Howarth's son died on 4 January 2016, aged 85.

==Filmography==

| Year | Title | Role | Notes |
|---|---|---|---|
| 1946 | Jeannie | Porter | TV movie |
| 1947 | Mine Own Executioner | Party Guest | Uncredited |
| 1948 | The Men from the Ministry |  | TV movie |
| 1949 | Alice's Adventure's in Wonderland and Through the Looking Glass | Humpty Dumpty | TV movie |
| 1949 | Under the Counter | Br Burrouughs | TV movie |
| 1949 | The Bear and the Barrier Pigeon | Luka | TV Short |
| 1949 | When We Are Married | Alderman Joseph Helliwell | TV movie |
| 1949 | The Cure for Love | Hunter |  |
| 1950 | The Magnet | Auction bidder | Uncredited |
| 1950–1956 | BBC Sunday Night Theatre | Timothy "Tubby" Wadlow / Mr Bullamy / Cast member 'The Island of Cipango' / Harry Wall / Amos Entwhistle / Ted Munter / Joe Robinson / Sam Ramsdale | 8 episodes |
| 1951 | The Man in the White Suit | Receptionist at Corland Mill |  |
| 1951 | A Legend in China | On the Plate: Second Servant | TV movie |
| 1952 | Francis and Juniper | Merchant | TV Short |
| 1952 | Exercise Hush | Ted, the postman | TV movie |
| 1952 | The Secret Garden | Pedler | Episode: "The Door in the Wall" |
| 1952 | Scotland Yard Inspector | Minor role | Uncredited |
| 1952 | The Pickwick Papers | Stout Cricketer | Episode: "The Second Paper" |
| 1953 | The Great Game | Minor role | Uncredited |
| 1953 | The Shadow Man | Landlord | Uncredited |
| 1953 | Stand by to Shoot | Tug Wilson | Episode: "Falling Star" |
| 1953 | The Persian Kitten | Mr Clay | TV movie |
| 1954 | Hobson's Choice | Tubby Wadlow |  |
| 1954 | What Every Woman Wants | Pub Customer |  |
| 1955 | The Prince and the Pauper | Constable | Episode: "Hendon Hall" |
| 1955 | Postmark for Danger | Hotel Porter | Uncredited |
| 1956 | My Sister and I | Grandfather | 6 episodes |
| 1956 | Vanity Fair | Waiter at Vauchhall Gardens | 1 episode |
| 1957 | Nathanial Titlark | Croom – Garage owner | Episode: "O Woodman, Spare That Tree" |
| 1957 | Final at Fernell | Joe Trubshaw | TV Short |
| 1957 | The Mail Van Murder Scotland Yard (film series) | Cleaner | Short, Uncredited |
| 1957 | Professor Tim | Villager |  |
| 1957–1958 | Be Soon |  | 3 episodes |
| 1958 | Champion Road | Mr Briggs | 2 episodes |
| 1959 | ITV Play of the Week | Mr Fowle | Episode: "The Younger Generation" |
| 1959 | The Artful Dodger |  | Episode: "Going, Going, Gone!" |
| 1959 | The Man From Room 5143 | Publican | Episode: "The Man Who Made Keys: Part 1" |
| 1959 | Glencannon | Mr.

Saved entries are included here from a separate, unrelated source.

(* ===== verification/Ckd.v ===== *)
(** * Package [ckd]: child key derivation

    [crypto/ckd/child_key_derivation.go]: extended public keys in the manner of
    BIP-32, their text form and the derivation of non-hardened children.  HMAC,
    RIPEMD-160, base58 and the parser of compressed points belong to other
    packages and are the parameters [CkdLib]; [elliptic.Unmarshal] is the one of
    the standard library.  Logging is left out. *)
From Stdlib Require Import ZArith String List Lia Bool Zcong.
From S2P Require Import Prelude GoBig Common Curve.
Import ListNotations.
Open Scope string_scope.
Open Scope Z_scope.
Open Scope list_scope.

Class CkdLib := {
  hmac_sha512 : bytes -> bytes -> bytes;
  ripemd160 : bytes -> bytes;
  base58_Encode : bytes -> bytes;
  base58_Decode : bytes -> res bytes;
  ParsePubKey : bytes -> res (Z * Z);
  BitcoinMainnetPublic : bytes
}.

Record ExtendedKey := {
  xkCurve : Curve; xkX : option Z; xkY : option Z;
  xkDepth : Z; xkChildIndex : Z; xkChainCode : bytes; xkParentFP : bytes; xkVersion : bytes
}.

Definition HardenedKeyStart : Z := 2147483648.
Definition maxDepth : Z := 255.
Definition PubKeyBytesLenCompressed : nat := 33.
Definition pubKeyCompressed : Z := 2.
Definition serializedKeyLen : nat := 78.

Definition isOdd (a : Z) : bool := Bit a 0 =? 1.
Definition paddedBytes (size : nat) (src : bytes) : bytes := repeat 0 (size - length src) ++ src.
Definition paddedAppend (dst : bytes) (srcPaddedSize : nat) (src : bytes) : bytes := dst ++ paddedBytes srcPaddedSize src.
Definition serializeCompressed (publicKeyX publicKeyY : option Z) : res bytes :=
  let! y := deref publicKeyY in
  let format := if isOdd y then Z.lor pubKeyCompressed 1 else pubKeyCompressed in
  let! x := deref publicKeyX in
  Ok (paddedAppend [format] 32 (Bytes x)).

(** [copy(dst, src)] *)
Definition copy_bytes (dst src : bytes) : bytes := firstn (length dst) src ++ skipn (length src) dst.

Section Defs.
Context `{SH : Sha256} `{CL : CkdLib} `{CS : Curves}.

Definition doubleHashB (b : bytes) : bytes := sha256 (sha256 b).
Definition hash160 (buf : bytes) : bytes := ripemd160 (sha256 buf).

(** [ExtendedKey.String] *)
Definition ExtendedKey_String (k : ExtendedKey) : res bytes :=
  let! pubKeyBytes := serializeCompressed (xkX k) (xkY k) in
  let serializedBytes := xkVersion k ++ [xkDepth k] ++ xkParentFP k ++ be_bytes 4 (xkChildIndex k) ++ xkChainCode k ++ pubKeyBytes in
  let checkSum := firstn 4 (doubleHashB serializedBytes) in
  Ok (base58_Encode (serializedBytes ++ checkSum)).

(** [elliptic.Unmarshal] *)
Definition elliptic_Unmarshal (c : Curve) (data : bytes) : option Z * option Z :=
  let byteLen := Z.to_nat ((BitLen (cP c) + 7) / 8) in
  if negb (length data =? 1 + 2 * byteLen)%nat || negb (nth 0 data 0 =? 4) then (None, None)
  else
    let x := SetBytes (firstn byteLen (skipn 1 data)) in
    let y := SetBytes (skipn (1 + byteLen) data) in
    if (cP c <=? x) || (cP c <=? y) || negb (cIsOnCurve c x y) then (None, None) else (Some x, Some y).

Definition NewExtendedKeyFromString (key : bytes) (c : Curve) : res ExtendedKey :=
  let! decoded := base58_Decode key in
  guard (length decoded =? serializedKeyLen + 4)%nat "invalid extended key" ;!
  let payload := firstn (length decoded - 4) decoded in
  let checkSum := skipn (length decoded - 4) decoded in
  guard (if list_eq_dec Z.eq_dec checkSum (firstn 4 (doubleHashB payload)) then true else false) "invalid extended key" ;!
  let version := firstn 4 payload in
  let depth := nth 4 payload 0 in
  let parentFP := firstn 4 (skipn 5 payload) in
  let childNum := SetBytes (firstn 4 (skipn 9 payload)) in
  let chainCode := firstn 32 (skipn 13 payload) in
  let keyData := firstn 33 (skipn 45 payload) in
  let! (X, Y) :=
    if String.eqb (cType c) (cType S256) then let! (x, y) := ParsePubKey keyData in Ok (Some x, Some y)
    else Ok (elliptic_Unmarshal c keyData) in
  Ok {| xkCurve := c; xkX := X; xkY := Y; xkDepth := depth; xkChildIndex := childNum; xkChainCode := chainCode;
        xkParentFP := parentFP; xkVersion := version |}.

(** The 37 bytes that are hashed: the compressed key and the index. *)
Definition child_data (pkPublicKeyBytes : bytes) (index : Z) : bytes :=
  firstn 33 (copy_bytes (repeat 0 37) pkPublicKeyBytes) ++ be_bytes 4 index.

Definition DeriveChildKey (index : Z) (pk : ExtendedKey) (c : Curve) : res (Z * ExtendedKey) :=
  guard (negb (HardenedKeyStart <=? index)) "the index must be non-hardened" ;!
  guard (negb (xkDepth pk =? maxDepth)) "cannot derive key beyond max depth" ;!
  let! cryptoPk := NewECPoint c (xkX pk) (xkY pk) in
  let! pkPublicKeyBytes := serializeCompressed (xkX pk) (xkY pk) in
  let ilr := hmac_sha512 (xkChainCode pk) (child_data pkPublicKeyBytes index) in
  let childChainCode := skipn 32 ilr in
  let ilNum := SetBytes (firstn 32 ilr) in
  guard (negb ((0 <=? Cmp ilNum (cN c)) || (Z.sgn ilNum =? 0))) "invalid derived key" ;!
  let! deltaG := ScalarBaseMult c ilNum in
  let! dx := ECPoint_X deltaG in
  let! dy := ECPoint_Y deltaG in
  guard (negb ((Z.sgn dx =? 0) || (Z.sgn dy =? 0))) "invalid child" ;!
  let! childCryptoPk := ECPoint_Add cryptoPk deltaG in
  let! (cc, x, y) := ECPoint_ToECDSAPubKey childCryptoPk in
  Ok (ilNum, {| xkCurve := cc; xkX := Some x; xkY := Some y; xkDepth := (xkDepth pk + 1) mod 256; xkChildIndex := index;
                xkChainCode := childChainCode; xkParentFP := firstn 4 (hash160 pkPublicKeyBytes); xkVersion := xkVersion pk |}).

Definition DeriveChildKeyFromHierarchy (indicesHierarchy : list Z) (pk : ExtendedKey) (md : Z) (c : Curve) : res (Z * ExtendedKey) :=
  foldM (fun '(ilNumOld, k) index =>
    let! (ilNum, childKey) := DeriveChildKey index k c in
    let! ilNum := modInt_Add md ilNum ilNumOld in
    Ok (ilNum, childKey)) (0, pk) indicesHierarchy.
End Defs.

(** What the other packages document: the sizes of the digests, a text form that
    decodes to its bytes, and a compressed point of the curve that parses. *)
Class CkdLaws `{SH : Sha256} `{CL : CkdLib} `{CS : Curves} (pt : Z -> Z * Z) : Prop := {
  hmac_size : forall key data, length (hmac_sha512 key data) = 64%nat /\ Forall is_byte (hmac_sha512 key data);
  sha256_size : forall data, length (sha256 data) = 32%nat;
  ripemd160_size : forall data, length (ripemd160 data) = 20%nat;
  mainnet_size : length BitcoinMainnetPublic = 4%nat;
  base58_inv : forall data, base58_Decode (base58_Encode data) = Ok data;
  ParsePubKey_point : forall k, k mod cN S256 <> 0 -> ParsePubKey ((2 + Bit (snd (pt k)) 0) :: be_bytes 32 (fst (pt k))) = Ok (pt k)
}.

(** ** Compressed points *)
Lemma paddedBytes_be n x : 0 <= x < 256 ^ Z.of_nat n -> (length (Bytes x) <= n)%nat -> paddedBytes n (Bytes x) = be_bytes n x.
Proof.
  intros Hx Hl. unfold paddedBytes.
  assert (F : Forall is_byte (repeat 0 (n - length (Bytes x)) ++ Bytes x)).
  { apply Forall_app. split; [apply Forall_forall; intros b Hb; apply repeat_spec in Hb; subst; unfold is_byte; lia|apply Bytes_byte]. }
  rewrite <- (be_bytes_Set _ F) at 1. rewrite length_app, repeat_length, Nat.sub_add by assumption. f_equal.
  unfold SetBytes. rewrite fold_left_app.
  replace (fold_left (fun acc b => acc * 256 + b) (repeat 0 (n - length (Bytes x))) 0) with 0; [now apply SetBytes_Bytes_pos|].
  generalize (n - length (Bytes x))%nat. induction n0 as [|m IH]; [reflexivity|]. cbn [repeat fold_left]. exact IH.
Qed.

Lemma Bytes_within n x : 0 <= x < 256 ^ Z.of_nat n -> (length (Bytes x) <= n)%nat.
Proof.
  intros Hx. unfold Bytes. rewrite be_bytes_length. unfold BitLen. destruct (Z.eqb_spec x 0) as [->|H]; [cbn; lia|].
  assert (Z.log2 (Z.abs x) < 8 * Z.of_nat n).
  { rewrite Z.abs_eq by lia. apply Z.log2_lt_pow2; [lia|]. rewrite Z.pow_mul_r by lia. change (2 ^ 8) with 256. lia. }
  pose proof (Z.log2_nonneg (Z.abs x)). apply Nat2Z.inj_le. rewrite Z2Nat.id by (apply Z.div_pos; lia).
  apply Z.lt_succ_r, Z.div_lt_upper_bound; lia.
Qed.

(** The compressed form: 2 or 3 for the parity of [y], then [x] on 32 bytes. *)
Definition compressed (p : Z * Z) : bytes := (2 + Bit (snd p) 0) :: be_bytes 32 (fst p).

Lemma serializeCompressed_ok x y : 0 <= x < 2 ^ 256 -> serializeCompressed (Some x) (Some y) = Ok (compressed (x, y)).
Proof.
  intros Hx. unfold serializeCompressed. cbn [deref rbind]. unfold paddedAppend.
  rewrite (paddedBytes_be 32 x Hx (Bytes_within 32 x Hx)). unfold compressed, isOdd. cbn [fst snd app]. do 2 f_equal.
  unfold Bit. now destruct (Z.testbit y 0).
Qed.

Lemma compressed_length p : length (compressed p) = 33%nat.
Proof. unfold compressed. cbn [length]. now rewrite be_bytes_length. Qed.

Lemma child_data_ok p index : child_data (compressed p) index = compressed p ++ be_bytes 4 index.
Proof. reflexivity. Qed.

(** ** Children *)
Lemma sgn_0 x : (Z.sgn x =? 0) = (x =? 0).
Proof. now destruct x. Qed.

Section Derive.
Context `{SH : Sha256} `{CL : CkdLib}.
Context `{CS : Curves} {pt : Z -> Z * Z} {L : CurveLaws S256 pt false} {KL : CkdLaws pt}.
Abbreviation C := S256.
Abbreviation q := (cN C).
Abbreviation pnt := (mkpt C pt).

(** The two halves of the digest of a child. *)
Definition child_il (chain : bytes) (x index : Z) : Z := SetBytes (firstn 32 (hmac_sha512 chain (compressed (pt x) ++ be_bytes 4 index))).
Definition child_chain (chain : bytes) (x index : Z) : bytes := skipn 32 (hmac_sha512 chain (compressed (pt x) ++ be_bytes 4 index)).

(** An extended key of the point [x G]. *)
Definition key_at (x : Z) (k : ExtendedKey) : Prop := xkX k = Some (fst (pt x)) /\ xkY k = Some (snd (pt x)) /\ x mod q <> 0.

Lemma coord_256 x : 0 <= fst (pt x) < 2 ^ 256.
Proof. pose proof (cl_x (CurveLaws := L) x). pose proof (cl_P (CurveLaws := L)). lia. Qed.

Lemma child_il_range chain x index : 0 <= child_il chain x index < 2 ^ 256.
Proof.
  unfold child_il. set (m := hmac_sha512 _ _). destruct (hmac_size chain (compressed (pt x) ++ be_bytes 4 index)) as [Hl Hb]. fold m in Hl, Hb.
  assert (Hf : Forall is_byte (firstn 32 m)) by now apply Forall_split_at. apply SetBytes_bound in Hf.
  rewrite firstn_length_le in Hf by lia. exact Hf.
Qed.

Tooth | Episode: "Pearl of Panama" |
| 1960 | Probation Officer | Mr Boyd | 1 episode |
| 1960 | Yorky | Mr Sellby | Episode: "What's in a Name?" |
| 1960 | Emergency - Ward 10 | Bertie Wallsaw | 1 episode |
| 1960 | BBC Sunday-Night Play | Harry | Episode: "Pay Day" |
| 1960 | Knight Errand Limited | Bootle | Episode: "The Conspirators" |
| 1960 | The Balloon and the Barron | Mr Brown | TV movie |
| 1961 | Armchair Theatre | Uncle Fred | Episode: "Honeymoon Postponed" |
| 1969 | All-Star Comedy Carnival | Albert Tatlock | TV movie |
| 1970 | Spring and Port Wine | 2nd bowler |  |
| 1974 | This Is Your Life (British TV series) | Himself | Broadcast in November |

==Permanent role==

| Year | Title | Role | Notes |
| 1960–1984 | Coronation Street | Albert Tatlock | 1304 episodes, (final appearance) |

==Charity work and honours==
Howarth was the subject of This Is Your Life in November 1974 when he was surprised by Eamonn Andrews on the set of Coronation Street. When Andrews said, "I'm taking you to London", Howarth replied "Oh no, you're not, you know." He was eventually persuaded to appear on the show, joined by the cast of Coronation Street, with tributes from stars including Bryan Mosley, Betty Driver, Eileen Derbyshire, Margot Bryant, Thora Hird and Arthur Lowe.

Howarth was made an MBE in January 1983 for his charity work, especially for supporting the disabled and children with general learning difficulties. He was national vice-president for Scope and left them £250 in his will. Howarth had raised more than £50,000 for the charity by collecting a donation each time he signed an autograph.